En lo que en estos días conmemoramos, la Semana Santa, Jesús se convierte en Cristo —el martirizado— porque representa a los campesinos de Galilea contra los sacerdotes de Jerusalén que son cómplices de la ocupación romana. Lo que es del César y lo que es de Dios se convierte en motivo de disputa. Jesús se decanta, no por confrontar directamente al César, sino por la reforma de las mentalidades, por el cambio cultural, que es más profundo. Su libertad está exenta de deseos y de dolor. Sus creyentes se convierten por los caminos rurales en “curados”, en autosuficientes en un tipo de pobreza material que es consciente, no impuesta. En su caso, la muerte —la crucifixión era una medida usada contra rebeldes políticos castigados, además, con no permitir a los familiares sepultar el cadáver— no era un final de algo, sino una victoria cultural.
Una historia que se mimetiza con la de Jesús.
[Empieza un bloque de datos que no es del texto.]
(* ===== verification/Windows.v ===== *)
(** * Component windows: [kingfisher-scanner/src/postprocess.rs]

    The proximity syntax of multi-part credentials ([1L,+20C], ...), the test
    whether a component lies in the window of a primary match, and the byte range
    the scanner enumerates candidates from. The range is shown to lose no
    candidate the test accepts. Offsets, lines and columns are [usize] values
    with the saturating operations written out. *)

From Stdlib Require Import ZArith Lia Bool ZifyNat.
From stdpp Require Import base list numbers option.
From S2P Require Import Prelude Text.
Open Scope Z_scope.

Record Span := { s_start : Z; s_end : Z }.

Record ComponentWindow := {
  cols_before : Z; cols_after : Z; lines_before : Z; lines_after : Z;
  has_lines : bool; unbounded : bool
}.
Definition window_default : ComponentWindow :=
  {| cols_before := 0; cols_after := 0; lines_before := 0; lines_after := 0;
     has_lines := false; unbounded := false |}.

(** [value.split(',')] *)
Fixpoint split_on (sep : byte) (l : bytes) : list bytes :=
  match l with
  | [] => [[]]
  | b :: r =>
    if b ==? sep then [] :: split_on sep r
    else match split_on sep r with t :: rest => (b :: t) :: rest | [] => [[b]] end
  end.

(** One token of the window: a direction, an amount and a unit. *)
Definition window_token (w : ComponentWindow) (token : bytes) : option ComponentWindow :=
  let '(direction, amount_and_unit) :=
    match token with
    | b :: r => if (b ==? bc "+") || (b ==? bc "-") then (b, r) else (bc " ", token)
    | [] => (bc " ", token)
    end in
  let '(amount, is_lines) :=
    match last amount_and_unit with
    | Some b =>
      if (b ==? bc "L") || (b ==? bc "l") then (removelast amount_and_unit, true)
      else if (b ==? bc "C") || (b ==? bc "c") then (removelast amount_and_unit, false)
      else (amount_and_unit, false)
    | None => (amount_and_unit, false)
    end in
  match parse_usize amount with
  | None => None
  | Some amount =>
    let upd (b : bool) (x v : Z) := if b then Z.max x v else x in
    if is_lines then
      let amount := saturating_sub amount 1 in
      Some {| cols_before := cols_before w; cols_after := cols_after w;
              lines_before := upd (negb (direction ==? bc "+")) (lines_before w) amount;
              lines_after := upd (negb (direction ==? bc "-")) (lines_after w) amount;
              has_lines := true; unbounded := unbounded w |}
    else
      Some {| cols_before := upd (negb (direction ==? bc "+")) (cols_before w) amount;
              cols_after := upd (negb (direction ==? bc "-")) (cols_after w) amount;
              lines_before := lines_before w; lines_after := lines_after w;
              has_lines := has_lines w; unbounded := unbounded w |}
  end.
(** A left item meets the later ones in order: a better one eliminates it and
    ends its turn, the others are eliminated by it. *)
Fixpoint duel (keep : list bool) (lft : Item) (rest : list Item) : list bool :=
  match rest with
  | [] => keep
  | rgt :: rest =>
    if kept keep rgt.1.1 && opposes lft rgt then
      if lft.1.2 <? rgt.1.2 then kill keep lft.1.1
      else duel (kill keep rgt.1.1) lft rest
    else duel keep lft rest
  end.

Fixpoint all_pairs (keep : list bool) (l : list Item) : list bool :=
  match l with
  | [] => keep
  | lft :: rest => all_pairs (if kept keep lft.1.1 then duel keep lft rest else keep) rest
  end.

(** ** Killing a set of indexes *)

Definition kill_all (keep : list bool) (d : list nat) : list bool := fold_left kill d keep.

Lemma length_kill_all d : forall keep, length (kill_all keep d) = length keep.
Proof. induction d as [|i d IH]; intros keep; simpl; [done|]. rewrite IH. apply length_insert. Qed.

Lemma kept_kill keep i j : kept (kill keep j) i = kept keep i && negb (Nat.eqb i j).
Proof.
  unfold kept, kill. destruct (decide (j < length keep)).
  - rewrite nth_insert by done. destruct (Nat.eqb i j); [by rewrite andb_false_r|by rewrite andb_true_r].
  - rewrite list_insert_ge by lia. destruct (Nat.eqb i j) eqn:E; simpl; [|by rewrite andb_true_r].
    tobool. subst. rewrite nth_overflow by lia. done.
Qed.

Lemma kept_kill_all d : forall keep i,
  kept (kill_all keep d) i = kept keep i && negb (bool_decide (i ∈ d)).
Proof.
  induction d as [|j d IH]; intros keep i.
  - rewrite bool_decide_eq_false_2 by apply not_elem_of_nil. by rewrite andb_true_r.
  - change (kill_all keep (j :: d)) with (kill_all (kill keep j) d). rewrite IH, kept_kill, <- andb_assoc. f_equal.
    destruct (Nat.eqb i j) eqn:E; tobool.
    + subst. cbn [negb andb]. by rewrite bool_decide_eq_true_2 by (by left).
    + cbn [negb andb]. f_equal. apply bool_decide_ext. rewrite elem_of_cons. tauto.
Qed.
(* ===== verification/Specificity.v ===== *)
(** * Specificity precedence: [specificity_keep] of
      [kingfisher-scanner/src/postprocess.rs]

    On one source line a more specific credential suppresses a different rule
    whose value it contains; helpers act through the visible matches that own
    them. The code computes owners by breadth-first searches, counts the causes
    of every match, and resolves the matches with a work list. It is shown to
    compute the least labelling of the declarative rules: a match survives when
    all its causes are suppressed, and is suppressed when one of them survives. *)

From Stdlib Require Import ZArith Lia Bool ZifyNat Relations.
From stdpp Require Import base list numbers option gmap.
From S2P Require Import Prelude Control Rule.

Definition Entry : Type := Rule * nat * bytes.
Definition e_rule (e : Entry) : Rule := e.1.1.
Definition e_line (e : Entry) : nat := e.1.2.
Definition e_secret (e : Entry) : bytes := e.2.

Record SpecificityOutcome := { keep : list bool; suppress_reporting : list bool }.

(** [v[i].push(x)] and [v[i]] on vectors of vectors. *)
Definition row {A} (v : list (list A)) (i : nat) : list A := nth i v [].
Definition push_at {A} (i : nat) (x : A) (v : list (list A)) : list (list A) :=
  <[i := row v i ++ [x]]> v.

Definition mem (i : nat) (l : list nat) : bool := existsb (Nat.eqb i) l.
(** [FxHashSet::insert] and [extend], on a duplicate-free list. *)
Definition set_add (s : list nat) (i : nat) : list nat := if mem i s then s else s ++ [i].
Definition set_extend (s l : list nat) : list nat := fold_left set_add l s.

(** [indexes.sort_by_key(|&i| Reverse(specificity))]: a stable sort. *)
Fixpoint insert_desc (key : nat -> Z) (x : nat) (l : list nat) : list nat :=
  match l with
  | [] => [x]
  | y :: r => if (key y <=? key x)%Z then x :: l else y :: insert_desc key x r
  end.
Fixpoint sort_desc (key : nat -> Z) (l : list nat) : list nat :=
  match l with [] => [] | x :: r => insert_desc key x (sort_desc key r) end.
(* ===== verification/Timed.v ===== *)
(** * Runs under a deadline

    The git enumeration checks its deadline at every step and bails out with an
    error when it has passed. A run counts its checks: [late n] says whether the
    [n]-th check finds the deadline passed, and a run is a value or an error. The
    lemmas below take a run apart at a bind, and say when a run can only end in
    the errors its operations raise. *)

From Stdlib Require Import ZArith Lia Bool.
From stdpp Require Import base list numbers option.
From S2P Require Import Prelude.

(** What a run can end in: the deadline, a cycle of commits, a scanner failure, a
    panic; and, for the loops that take fuel, its end. *)
Inductive Error := TimedOut | CommitCycle | ScanFailed | Panicked | OutOfFuel.

Definition Timed (A : Type) : Type := nat -> (A * nat) + (Error * nat).
Definition tret {A} (x : A) : Timed A := fun n => inl (x, n).
Definition tbind {A B} (m : Timed A) (f : A -> Timed B) : Timed B :=
  fun n => match m n with inl (x, n') => f x n' | inr e => inr e end.
Definition throw {A} (e : Error) : Timed A := fun n => inr (e, n).
(** A [Result] that is looked at instead of being passed on with [?]. *)
Definition tcatch {A} (m : Timed A) : Timed (A + Error) :=
  fun n => match m n with inl (x, n') => inl (inl x, n') | inr (e, n') => inl (inr e, n') end.
(** [unwrap] *)
Definition unwrap {A} (o : option A) : Timed A := match o with Some x => tret x | None => throw Panicked end.
(** [check_deadline] *)
Definition check_deadline (late : nat -> bool) : Timed unit :=
  fun n => if late n then inr (TimedOut, S n) else inl (tt, S n).

Declare Scope timed_scope.
Delimit Scope timed_scope with timed.
Notation "'let*' p ':=' m 'in' k" := (tbind m (fun x => match x with p => k end))
  (at level 10, p pattern, m at level 100, k at level 200, only parsing) : timed_scope.
Notation "m ';;*' k" := (tbind m (fun _ => k)) (at level 199, right associativity, only parsing) : timed_scope.
Open Scope timed_scope.

(** A loop over a list. *)
Fixpoint tfold {A S} (f : A -> S -> Timed S) (l : list A) (s : S) : Timed S :=
  match l with [] => tret s | x :: l => tbind (f x s) (tfold f l) end.

Section Lemmas.
Context {A B : Type}.

Lemma tbind_inl (m : Timed A) (f : A -> Timed B) n b n' :
  tbind m f n = inl (b, n') -> exists a n1, m n = inl (a, n1) /\ f a n1 = inl (b, n').
Proof. unfold tbind. destruct (m n) as [[a n1]|[e n1]]; [eauto|done]. Qed.

Lemma tret_inl (a b : A) n n' : tret a n = inl (b, n') -> a = b /\ n = n'.
Proof. by intros [= -> ->]. Qed.
End Lemmas.

Lemma tfold_inl {A S} (f : A -> S -> Timed S) (P : S -> Prop) l s n s' n' :
  (forall x s n s' n', In x l -> P s -> f x s n = inl (s', n') -> P s') ->
  P s -> tfold f l s n = inl (s', n') -> P s'.
Proof.
  revert s n. induction l as [|x l IH]; intros s n Hf Hs; cbn [tfold].
  - by intros [-> ->]%tret_inl.
  - intros (s1 & n1 & H1 & H2)%tbind_inl. eapply IH; [|eapply Hf; [by left|exact Hs|exact H1]|exact H2].
    intros x' ???? Hx. apply Hf. by right.
Qed.

(** The same with a property of the elements left. *)
Lemma tfold_inl_rest {A S} (f : A -> S -> Timed S) (P : list A -> S -> Prop) l s n s' n' :
  (forall x l s n s' n', P (x :: l) s -> f x s n = inl (s', n') -> P l s') ->
  P l s -> tfold f l s n = inl (s', n') -> P [] s'.
Proof.
  intros Hf. revert s n. induction l as [|x l IH]; intros s n Hs; cbn [tfold].
  - by intros [-> ->]%tret_inl.
  - intros (s1 & n1 & H1 & H2)%tbind_inl. eapply IH; [|exact H2]. by eapply Hf.
Qed.

(** Takes every bind and return of a successful run apart. *)
Ltac timed_inv :=
  repeat match goal with
  | H : tbind _ _ _ = inl _ |- _ => apply tbind_inl in H as (? & ? & ? & H)
  | H : tret _ _ = inl _ |- _ => apply tret_inl in H as [? ?]; subst
  | H : throw _ _ = inl _ |- _ => discriminate H
  | H : check_deadline _ _ = inl _ |- _ => clear H
  end.

(** [agrees m m']: whatever [m] gives, [m'] gives, after any number of checks. *)
Definition agrees {A} (m m' : Timed A) : Prop :=
  forall n a n', m n = inl (a, n') -> forall k, exists k', m' k = inl (a, k').

(** A deadline that never passes. *)
Definition never : nat -> bool := fun _ => false.

Section Agrees.
Context {A B : Type}.

Lemma agrees_ret (x : A) : agrees (tret x) (tret x).
Proof. intros n a n' [= <- <-] k. by exists k. Qed.
Lemma agrees_throw e (m : Timed A) : agrees (throw e) m.
Proof. done. Qed.
Lemma agrees_check late : agrees (check_deadline late) (check_deadline never).
Proof. intros n [] n' _ k. by exists (S k). Qed.
Lemma agrees_bind (m m' : Timed A) (f f' : A -> Timed B) :
  agrees m m' -> (forall a, agrees (f a) (f' a)) -> agrees (tbind m f) (tbind m' f').
Proof.
  intros Hm Hf n b n' (a & n1 & H1 & H2)%tbind_inl k. destruct (Hm _ _ _ H1 k) as [k1 Hk].
  destruct (Hf _ _ _ _ H2 k1) as [k2 Hk2]. exists k2. unfold tbind. by rewrite Hk.
Qed.
End Agrees.

Lemma agrees_fold {A B} (f f' : A -> B -> Timed B) l s :
  (forall x s, agrees (f x s) (f' x s)) -> agrees (tfold f l s) (tfold f' l s).
Proof. intros Hf. revert s. induction l as [|x l IH]; intros s; [apply agrees_ret|]. by apply agrees_bind. Qed.
#[export] Hint Resolve agrees_ret agrees_throw agrees_check agrees_bind agrees_fold : kf.

(** [raises E m]: the errors of [m], with the checks made by then, are in [E]. *)
Definition raises {A} (E : Error -> nat -> Prop) (m : Timed A) : Prop :=
  forall n, match m n with inl _ => True | inr (e, k) => E e k end.

Section Raises.
Context {A B : Type} (E : Error -> nat -> Prop).

Lemma raises_ret (x : A) : raises E (tret x).
Proof. done. Qed.
Lemma raises_throw e : (forall k, E e k) -> raises E (@throw A e).
Proof. intros He n. apply He. Qed.
Lemma raises_bind (m : Timed A) (f : A -> Timed B) :
  raises E m -> (forall a n n', m n = inl (a, n') -> raises E (f a)) -> raises E (tbind m f).
Proof.
  intros Hm Hf n. unfold tbind. specialize (Hm n). destruct (m n) as [[a n1]|[e n1]] eqn:Em; [|done]. by eapply Hf.
Qed.
Lemma raises_bind' (m : Timed A) (f : A -> Timed B) :
  raises E m -> (forall a, raises E (f a)) -> raises E (tbind m f).
Proof. intros Hm Hf. apply raises_bind; eauto. Qed.
End Raises.

Lemma raises_unwrap {A} E (x : A) : raises E (unwrap (Some x)).
Proof. apply raises_ret. Qed.

Lemma raises_fold {A S} (f : A -> S -> Timed S) E l s :
  (forall x s, In x l -> raises E (f x s)) -> raises E (tfold f l s).
Proof.
  revert s. induction l as [|x l IH]; intros s Hf; [apply raises_ret|]. cbn [tfold]. apply raises_bind'.
  - apply Hf. by left.
  - intros s'. apply IH. intros ???. apply Hf. by right.
Qed.

(** The last check found the deadline passed. *)
Definition timeout (late : nat -> bool) (e : Error) (k : nat) : Prop :=
  e = TimedOut /\ exists n, k = S n /\ late n = true.

Lemma raises_check (late : nat -> bool) (E : Error -> nat -> Prop) :
  (forall e k, timeout late e k -> E e k) -> raises E (check_deadline late).
Proof. intros HE n. unfold check_deadline. destruct (late n) eqn:El; [|done]. apply HE. split; [done|by exists n]. Qed.

#[export] Hint Resolve raises_ret raises_throw raises_unwrap raises_check : kf.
La cuenta un contemporáneo de Josefo, Filón de Alejandría, en su crónica contra Aulio Avilio Flaco, un despiadado perseguidor de los judíos. Relata que existía en esa ciudad de Alejandría un hombre, llamado Carabas, que vivía desnudo en la calle y al que no le preocupaba ni el frío ni el calor ni las burlas de los transeúntes. Un poco como Diógenes, el creador de la escuela cínica de filosofía. Un día, los habitantes decidieron vestir a Carabas, el loco, como el rey Agripa, que Calígula les había impuesto a los judíos. Lo llamaron “Marín”, “señor” en sirio, porque de ahí era originario Agripa. A carabas, ahora llamado “Marín”, le pusieron un papiro a manera de cetro y una corona de espinas. “Salve, rey de los judíos”, se burlaron de él. Cuando la guardia pretoriana irrumpió en el gimnasio donde se aplaudía esta protesta teatral, los soldados se llevaron preso al loco Carabas. Por la noche, lo habían crucificado. Permaneció insepulto porque nadie reclamó su cuerpo. Unos días después, apareció un nuevo hombre desnudo sin hogar. Se preguntaron si Carabas había resucitado o, tan sólo, que los pobres eran todos iguales.
Y aquí quiero descansar este breve acompañamiento a su Semana Santa. En los pobres, en los excluídos. Desde un punto de vista exclusivamente político, Jesús es quien, desde su origen humilde, reivindica a los discriminados, descartados, sobrantes. Los abraza, los invita a partir el pan y a beber el vino en una mesa tan larga que no rechace a nadie. Por eso es perseguido. Porque su idea de la vida trastoca completamente las injusticias sociales. “Los últimos serán los primeros”. O, en nuestros días, “Primero los pobres”, son consignas que se exceden a sí mismas en los contenidos que podemos darles y, sobre todo, imaginarles. Y a eso los convoco, al menos, durante el tiempo que duró esta columna: a imaginar un mundo como el que abrió Jesús, el de Nazareth.